Laurent Chrétien est polytechnicien, directeur de Laval Virtual, salon de la réalité virtuelle. Dans cette interview, il nous parle des usages de la réalité virtuelle et de ses possibilités d’enrichissement du réel, mais aussi de ses usages inquiétants.
Véronique Larat : Avez-vous peur de la réalité virtuelle ? Souvent, quelquefois, jamais ?
Laurent Chrétien : La réalité virtuelle est une technologie disruptive, potentiellement très impactante pour l’être humain. Toute technologie est imaginée, inventée, développée, utilisée par et pour l’Homme, pour son bien, son confort, sa performance, parfois pour le réparer, parfois pour l’augmenter… Faut-il avoir peur de la Réalité Virtuelle ? Certainement pas de la technologie en tant que telle ! Probablement de l’usage vicieux qui pourrait en être fait. Depuis quelques décennies, l’immersion quasi physique, quasi réelle – c’est d’ailleurs en anglais, le vrai sens de Virtual Reality : Quasi Réalité – dans des univers virtuels, parallèles, est un sujet récurrent et orientatif de la science-fiction. Les usages imaginés sont quelquefois, souvent devrai-je dire, inquiétants. Mais ces usages sont les nôtres… Posée comme cela, je finirai par répondre à votre question en affirmant que c’est bien de l’Homme dont il faut avoir peur, pas de la technologie. En prenant un peu de recul, je m’interrogerai sur le sens du mot « peur » : et la peur n’est pas le mal ! La peur est même un processus naturel de défense qui augmente notre vigilance, nos capacités de réaction face à un événement soudain ou nouveau. Alors en ce sens, oui, il m’arrive d’avoir peur de la réalité virtuelle… Pour autant, virtuel vient de virtus en latin, qui signifie le courage, la fermeté de l’âme devant le danger, comment alors peut-on penser avoir peur du virtuel ? Paradoxe…

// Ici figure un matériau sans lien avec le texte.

(** * scrape-readme-openapi: the recovery parser, the fragment merger and the
      crawl of [main.py], embedded in Rocq.

    The Python source is [src/main.py].  Its four functions are translated
    one by one:

    - [parse_truncated_json]  (lines 11-92),
    - [fetch_ssr_props]       (lines 95-155),
    - [merge_oas_definitions] (lines 158-179),
    - [main]                  (lines 182-224).

    Python values are dynamically typed; the embedding keeps them as values
    of one type [json] and writes out what each operation does on a value of
    the wrong shape (which exception it raises).  Exceptions are carried by
    the type [outcome]; the parts of the program that touch the file
    system and the network thread a [world]. *)

From Stdlib Require Import List ZArith NArith Bool Lia String Ascii.
From Stdlib Require Import Floats.SpecFloat.
Import ListNotations.

Set Implicit Arguments.
Set Warnings "-register-all,-notation-for-abbreviation".

(* ================================================================== *)
(** * Python strings *)
(* ================================================================== *)

(** A Python [str] is a sequence of Unicode code points. *)
Definition char := N.
Definition str := list char.

(** [u "abc"] is the [str] with the code points of the ASCII text. *)
Definition u (s : string) : str := map N_of_ascii (list_ascii_of_string s).

(** [q] is [u] with every apostrophe read as a double quote (code 34), so
    that JSON texts can be written down legibly: [q "{'a':1}"] is the
    seven characters of the JSON text that maps a to 1. *)
Definition q (s : string) : str :=
  map (fun c => if N.eqb c 39 then 34%N else c) (u s).

Definition ch_quote : char := 34%N.       (* the double quote *)
Definition ch_backslash : char := 92%N.
Definition ch_lbrace : char := 123%N.
Definition ch_rbrace : char := 125%N.
Definition ch_lbracket : char := 91%N.
Definition ch_rbracket : char := 93%N.
Definition ch_comma : char := 44%N.
Definition ch_colon : char := 58%N.
Definition ch_slash : char := 47%N.

Fixpoint str_eqb (a b : str) : bool :=
  match a, b with
  | [], [] => true
  | x :: a', y :: b' => N.eqb x y && str_eqb a' b'
  | _, _ => false
  end.

(** [c.isspace()]: the code points [str.strip()] removes. *)
Definition is_space (c : char) : bool :=
  ((9 <=? c) && (c <=? 13) || (28 <=? c) && (c <=? 32)
   || (c =? 133) || (c =? 160) || (c =? 5760)
   || (8192 <=? c) && (c <=? 8202)
   || (c =? 8232) || (c =? 8233) || (c =? 8239) || (c =? 8287)
   || (c =? 12288))%N.

Fixpoint lstrip (s : str) : str :=
  match s with
  | c :: s' => if is_space c then lstrip s' else s
  | [] => []
  end.

Definition rstrip (s : str) : str := rev (lstrip (rev s)).

(** [s.strip()] *)
Definition strip (s : str) : str := rstrip (lstrip s).

(** [s.startswith(p)] *)
Fixpoint startswith (p s : str) : bool :=
  match p, s with
  | [], _ => true
  | x :: p', y :: s' => N.eqb x y && startswith p' s'
  | _ :: _, [] => false
  end.

(** [s.endswith(p)] *)
Definition endswith (p s : str) : bool := startswith (rev p) (rev s).

(** [c in s] for a single character [c]. *)
Definition char_in (c : char) (s : str) : bool := existsb (N.eqb c) s.

(** [p in s] for strings: [p] occurs as a substring of [s]. *)
Fixpoint substring_in (p s : str) : bool :=
  startswith p s ||
  match s with
  | [] => false
  | _ :: s' => substring_in p s'
  end.

(** [s.find(p, start)]: the lowest index at or after [start] where [p]
    occurs, [None] standing for the -1 of Python. *)
Fixpoint find_from (p s : str) (i : nat) : option nat :=
  if startswith p s then Some i
  else match s with
       | [] => None
       | _ :: s' => find_from p s' (S i)
       end.

Definition find (p s : str) (start : nat) : option nat :=
  if Nat.ltb (List.length s) start then None
  else find_from p (skipn start s) start.

(* ================================================================== *)
(** * JSON values, as Python holds them *)
(* ================================================================== *)

(** What [json.loads] returns: [None], [bool], [int], [float], [str],
    [list], and [dict] with [str] keys.  A [dict] keeps its keys in
    insertion order, so it is an association list; its keys are distinct
    (see [dict_set]).  A [float] is a binary64 number. *)
Inductive json : Type :=
| JNull
| JBool (b : bool)
| JInt (z : Z)
| JFloat (f : spec_float)
| JStr (s : str)
| JArr (items : list json)
| JObj (members : list (str * json)).

Definition dict := list (str * json).

(** [d.get(k)] as an option. *)
Fixpoint dict_lookup (k : str) (d : dict) : option json :=
  match d with
  | [] => None
  | (k', v) :: d' => if str_eqb k k' then Some v else dict_lookup k d'
  end.

(** [k in d] *)
Definition dict_mem (k : str) (d : dict) : bool :=
  match dict_lookup k d with Some _ => true | None => false end.

(** [d[k] = v]: an existing key keeps its place, a new one goes last. *)
Fixpoint dict_set (k : str) (v : json) (d : dict) : dict :=
  match d with
  | [] => [(k, v)]
  | (k', v') :: d' =>
      if str_eqb k k' then (k', v) :: d' else (k', v') :: dict_set k v d'
  end.

(** [del d[k]] for a key that is present. *)
Fixpoint dict_del (k : str) (d : dict) : dict :=
  match d with
  | [] => []
  | (k', v') :: d' =>
      if str_eqb k k' then d' else (k', v') :: dict_del k d'
  end.

(** [d.update(d2)] for a dict [d2]. *)
Definition dict_update (d d2 : dict) : dict :=
  fold_left (fun acc kv => dict_set (fst kv) (snd kv) acc) d2 d.

Definition dict_keys (d : dict) : list str := map fst d.

(* ================================================================== *)
(** * Exceptions *)
(* ================================================================== *)

Inductive exn : Type :=
| KeyError
| TypeError
| AttributeError
| ValueError
| AssertionError (msg : str)
| JSONDecodeError
| RequestException
| Unsupported.
(** [Unsupported] is not a Python exception.  It marks the few runs this
    development does not follow: those in which a payload of the wrong
    shape makes Python go on with a dict keyed by something that is not a
    [str], or index a list by an integer taken from the payload.  No
    statement below is about such a run. *)

Inductive outcome (A : Type) : Type :=
| Ok (a : A)
| Raise (e : exn).
Arguments Raise {A} e.

Definition bind {A B} (r : outcome A) (k : A -> outcome B) : outcome B :=
  match r with
  | Ok a => k a
  | Raise e => Raise e
  end.

Notation "x <- e ;; k" := (bind e (fun x => k))
  (at level 61, e at next level, right associativity).

(** A [for] loop whose body may raise. *)
Fixpoint for_each {A S} (body : S -> A -> outcome S) (l : list A) (s : S)
  : outcome S :=
  match l with
  | [] => Ok s
  | a :: l' => s' <- body s a ;; for_each body l' s'
  end.

(* ================================================================== *)
(** * [json.loads] *)
(* ================================================================== *)

(** [json.loads] belongs to Python's standard library, not to this
    repository.  It is modelled by the grammar its decoder accepts and the
    values it builds (module [json.decoder], default arguments, so
    [strict=True] and the constants [NaN], [Infinity] and [-Infinity] are
    accepted).  On a [str] the decoder either returns a value or raises
    [JSONDecodeError].  The limits of the interpreter (its recursion depth,
    its bound on the digits of an integer literal, memory) are not part of
    the model.

    The decoder is written as two passes that each read their input once,
    left to right, so that both are total by construction: [lex] cuts the
    text into tokens, [parse_tokens] builds the value with an explicit
    stack of open containers. *)

Inductive token : Type :=
| TLBrace | TRBrace | TLBracket | TRBracket | TComma | TColon
| TStr (s : str)
| TAtom (v : json).

Definition is_digit (c : char) : bool := ((48 <=? c) && (c <=? 57))%N.

Definition digit_val (c : char) : Z := Z.of_N c - 48.

(** The value of a run of decimal digits. *)
Definition decimal (ds : str) : Z :=
  fold_left (fun acc c => 10 * acc + digit_val c)%Z ds 0%Z.

Fixpoint span_digits (s : str) : str * str :=
  match s with
  | c :: s' =>
      if is_digit c then let (ds, r) := span_digits s' in (c :: ds, r)
      else ([], s)
  | [] => ([], [])
  end.

(** [float(text)] for a decimal literal with digits [m] and decimal
    exponent [e10]: the binary64 number nearest to m * 10^e10, ties to
    even, an infinity when out of range. *)
Definition float_of_decimal (neg : bool) (m : Z) (e10 : Z) : spec_float :=
  match m with
  | Zpos p =>
      if (0 <=? e10)%Z
      then binary_round 53 1024 neg (p * Z.to_pos (10 ^ e10)) 0
      else
        let '(mq, eq, lq) :=
          SFdiv_core_binary 53 1024 (Zpos p) 0 (10 ^ (- e10)) 0 in
        binary_round_aux 53 1024 neg mq eq lq
  | _ => S754_zero neg
  end.

(** The number grammar of the decoder: an optional minus sign; the integer
    part, a single 0 or a digit from 1 to 9 followed by any digits; an
    optional fraction, a dot and at least one digit; an optional exponent,
    e or E, an optional sign and at least one digit.  An integer literal
    gives an [int], one with a fraction or an exponent a [float]. *)
Definition parse_number (s : str) : option json :=
  let (neg, s1) :=
    match s with
    | 45%N :: r => (true, r)
    | _ => (false, s)
    end in
  let (ds, s2) := span_digits s1 in
  let int_ok :=
    match ds with
    | [] => false
    | [_] => true
    | 48%N :: _ => false
    | _ => true
    end in
  if negb int_ok then None
  else
    let '(fs, has_frac, s3) :=
      match s2 with
      | 46%N :: r =>
          let (fs, r') := span_digits r in
          match fs with
          | [] => ([], false, s2)
          | _ => (fs, true, r')
          end
      | _ => ([], false, s2)
      end in
    let '(e10, has_exp, s4) :=
      match s3 with
      | c :: r =>
          if (c =? 101)%N || (c =? 69)%N then
            let (eneg, r1) :=
              match r with
              | 45%N :: r1 => (true, r1)
              | 43%N :: r1 => (false, r1)
              | _ => (false, r)
              end in
            let (es, r2) := span_digits r1 in
            match es with
            | [] => (0%Z, false, s3)
            | _ => ((if eneg then - decimal es else decimal es)%Z, true, r2)
            end
          else (0%Z, false, s3)
      | [] => (0%Z, false, s3)
      end in
    match s4 with
    | _ :: _ => None
    | [] =>
        if has_frac || has_exp
        then Some (JFloat (float_of_decimal neg (decimal (ds ++ fs))
                             (e10 - Z.of_nat (List.length fs))))
        else Some (JInt (if neg then - decimal ds else decimal ds)%Z)
    end.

V.L. : Jusqu’où peut-on aller avec le virtuel, dans l’enrichissement du réel ?
L. C. : Il est important d’éclairer le sens de « virtuel » et de « réel » ! Sans entrer dans des débats philosophiques, parlons factuellement de « virtuel » pour désigner des informations numériques superposées à notre réalité – on parle alors de réalité augmentée – ou des informations numériques substituées à notre réalité – on parle alors de réalité virtuelle – le « réel » étant ce monde qui nous entoure. Pour illustrer mes propos, la réalité augmentée se « pratique » avec des outils du type smartphone, tablette, ou lunettes de marque Hololens ou Magic Leap. La réalité virtuelle se pratique aujourd’hui avec des masques de marque HTC Vive, Oculus, etc. Il n’y a pas un monde réel ET un (ou des) monde(s) virtuel(s) ; je dirai plutôt qu’il y a du virtuel dans le réel. Jusqu’où ? Le contenu virtuel, à partir du moment où il procure des sensations expérientielles fortes, du vécu émotionnel authentique, des engagements empathiques, n’est-il pas finalement aussi réel que le réel ? Est-il plus réel de voir des dauphins dans une piscine et dans un masque de réalité virtuelle que de voir des dauphins dans l’océan à travers les hublots d’un bathyscaphe ? Les intelligences artificielles, les avatars, sont potentiellement demain des réalités tangibles, sensibles, des quasi-humains, on les appellera peut-être des Virtual Human – qu’il ne faudra pas traduire d’ailleurs comme des humains virtuels… Notre esprit imagine puis notre intelligence rend possible, réalise… Alors selon moi, il n’y a pas de limite dans l’enrichissement du réel par le virtuel. Il prendra même le pas – un jour – sur ce que nous appelons actuellement le réel.
V.L. : : Pasteur disait : quand j’entre au laboratoire, je laisse mon manteau et Dieu au vestiaire. Et vous, dans la VR ? Quelles sont les questions éthiques qui reviennent le plus souvent ?
L. C. : La question ne se pose pas en ce sens pour moi. Notre métier en effet est de faciliter l’accès des entreprises « traditionnelles » aux technologies du virtuel : faire en sorte dans un cadre professionnel que les usages de ces technologies soient au service des entreprises et de leurs collaborateurs. Elle se pose en revanche quand on regarde les usages individuels…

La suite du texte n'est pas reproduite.